## What is expected
The response should contain only those lines of the entries below that include the string "DsHasher".
----
(* ===== verification/DsHasher.v ===== *)
(** * DsHasher: content comparison of two files

    Models [src/internal/dirsync/hasher.go] and [pool.go].  A file is what reading it gives: its
    bytes, and possibly an offset from which reads fail.  The parallel comparison is a state of
    one record per segment, of which the scheduler picks one at a time. *)
From S2P Require Import Prelude GoStd DsTypes.

Local Open Scope Z_scope.

(** ** Reading *)

(** [df_fault = Some (k, e)]: reading at or past the offset [k] fails with [e]. *)
Record disk_file := mkFile {
  df_bytes : list byte;
  df_fault : option (nat * error);
}.

Definition readable (f : disk_file) : list byte :=
  match df_fault f with None => df_bytes f | Some (k, _) => take k (df_bytes f) end.

(** The error behind the readable bytes, if it is not the end of the file. *)
Definition real_fault (f : disk_file) : option error :=
  match df_fault f with
  | Some (k, e) => if decide (k ≤ length (df_bytes f))%nat then Some e else None
  | None => None
  end.

Definition read_chunk (f : disk_file) (n off : Z) : list byte :=
  take (Z.to_nat n) (drop (Z.to_nat off) (readable f)).

(** [f.ReadAt(buf[:n], off)] *)
Definition ReadAt (f : disk_file) (n off : Z) : list byte * option error :=
  let b := read_chunk f n off in
  (b, if Z.of_nat (length b) =? n then None else Some (default io_EOF (real_fault f))).

(** [io.ReadFull(f, buf[:n])] on a file whose offset is [off] *)
Definition ReadFull (f : disk_file) (n off : Z) : list byte * option error :=
  let b := read_chunk f n off in
  (b,
   if Z.of_nat (length b) =? n then None
   else Some match real_fault f with
             | Some e => e
             | None => if decide (b = []) then io_EOF else io_ErrUnexpectedEOF
             end).

(** ** [pool.go] and the settings *)

Definition defaultBufSize : Z := Z.shiftl 64 10.
Definition defaultLargeFileThreshold : Z := Z.shiftl 2 20.
Definition minSegmentSize : Z := defaultBufSize * 4.

(** A pool is the size of its buffers. *)
Definition NewBufPool (size : Z) : Z := if size <=? 0 then defaultBufSize else size.
Definition sharedBufPool : Z := NewBufPool defaultBufSize.

Record TwoPhaseHasher := mkHasher {
  h_BufPool : option Z;
  h_LargeFileThreshold : Z;
  h_SegmentWorkers : Z;
}.

Definition bufPool (h : TwoPhaseHasher) : Z :=
  match h_BufPool h with Some p => p | None => sharedBufPool end.

Definition largeFileThreshold (h : TwoPhaseHasher) : Z :=
  if h_LargeFileThreshold h >? 0 then h_LargeFileThreshold h else defaultLargeFileThreshold.

Definition segmentWorkers (NumCPU : Z) (h : TwoPhaseHasher) : Z :=
  if h_SegmentWorkers h >? 0 then h_SegmentWorkers h else NumCPU.

(** ** Tier 4S *)

Definition isEOFChunk (e : option error) : bool :=
  bool_decide (e = Some io_EOF) || bool_decide (e = Some io_ErrUnexpectedEOF).

(** [ln != un || !bytes.Equal(lBuf[:ln], uBuf[:un])] *)
Definition chunks_differ (lb ub : list byte) : bool :=
  negb (length lb =? length ub)%nat || negb (bool_decide (lb = ub)).

(** Both offsets are [off]: the loop goes on only after two full chunks. *)
Fixpoint sequential_loop (fuel : nat) (lowerAbs upperAbs : string) (lf uf : disk_file) (buf off : Z) :
    option (result bool) :=
  match fuel with
  | O => None
  | S fuel =>
      let '(lb, lErr) := ReadFull lf buf off in
      let '(ub, uErr) := ReadFull uf buf off in
      if chunks_differ lb ub then Some (Ok false)
      else if isEOFChunk lErr && isEOFChunk uErr then Some (Ok true)
      else if negb (Bool.eqb (isEOFChunk lErr) (isEOFChunk uErr)) then Some (Ok false)
      else
        match lErr with
        | Some e => Some (Err (EWrap ["read lower"; lowerAbs] e))
        | None =>
            match uErr with
            | Some e => Some (Err (EWrap ["read upper"; upperAbs] e))
            | None => sequential_loop fuel lowerAbs upperAbs lf uf buf (off + Z.of_nat (length lb))
            end
        end
  end.

(** ** Tier 4P *)

Definition segSize_of (workers size : Z) : Z :=
  let segSize := size / workers in if segSize <? minSegmentSize then minSegmentSize else segSize.

Definition numSegments_of (segSize size : Z) : Z := (size + segSize - 1) / segSize.

(** The segments, as offset and length. *)
Definition segments (segSize size : Z) : list (Z * Z) :=
  (λ i : nat,
    let off := Z.of_nat i * segSize in
    (off, if (Z.of_nat i =? numSegments_of segSize size - 1) then size - off else segSize))
  <$> seq 0 (Z.to_nat (numSegments_of segSize size)).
----
## Response area
(* ===== verification/DsHasher.v ===== *)
(** * DsHasher: content comparison of two files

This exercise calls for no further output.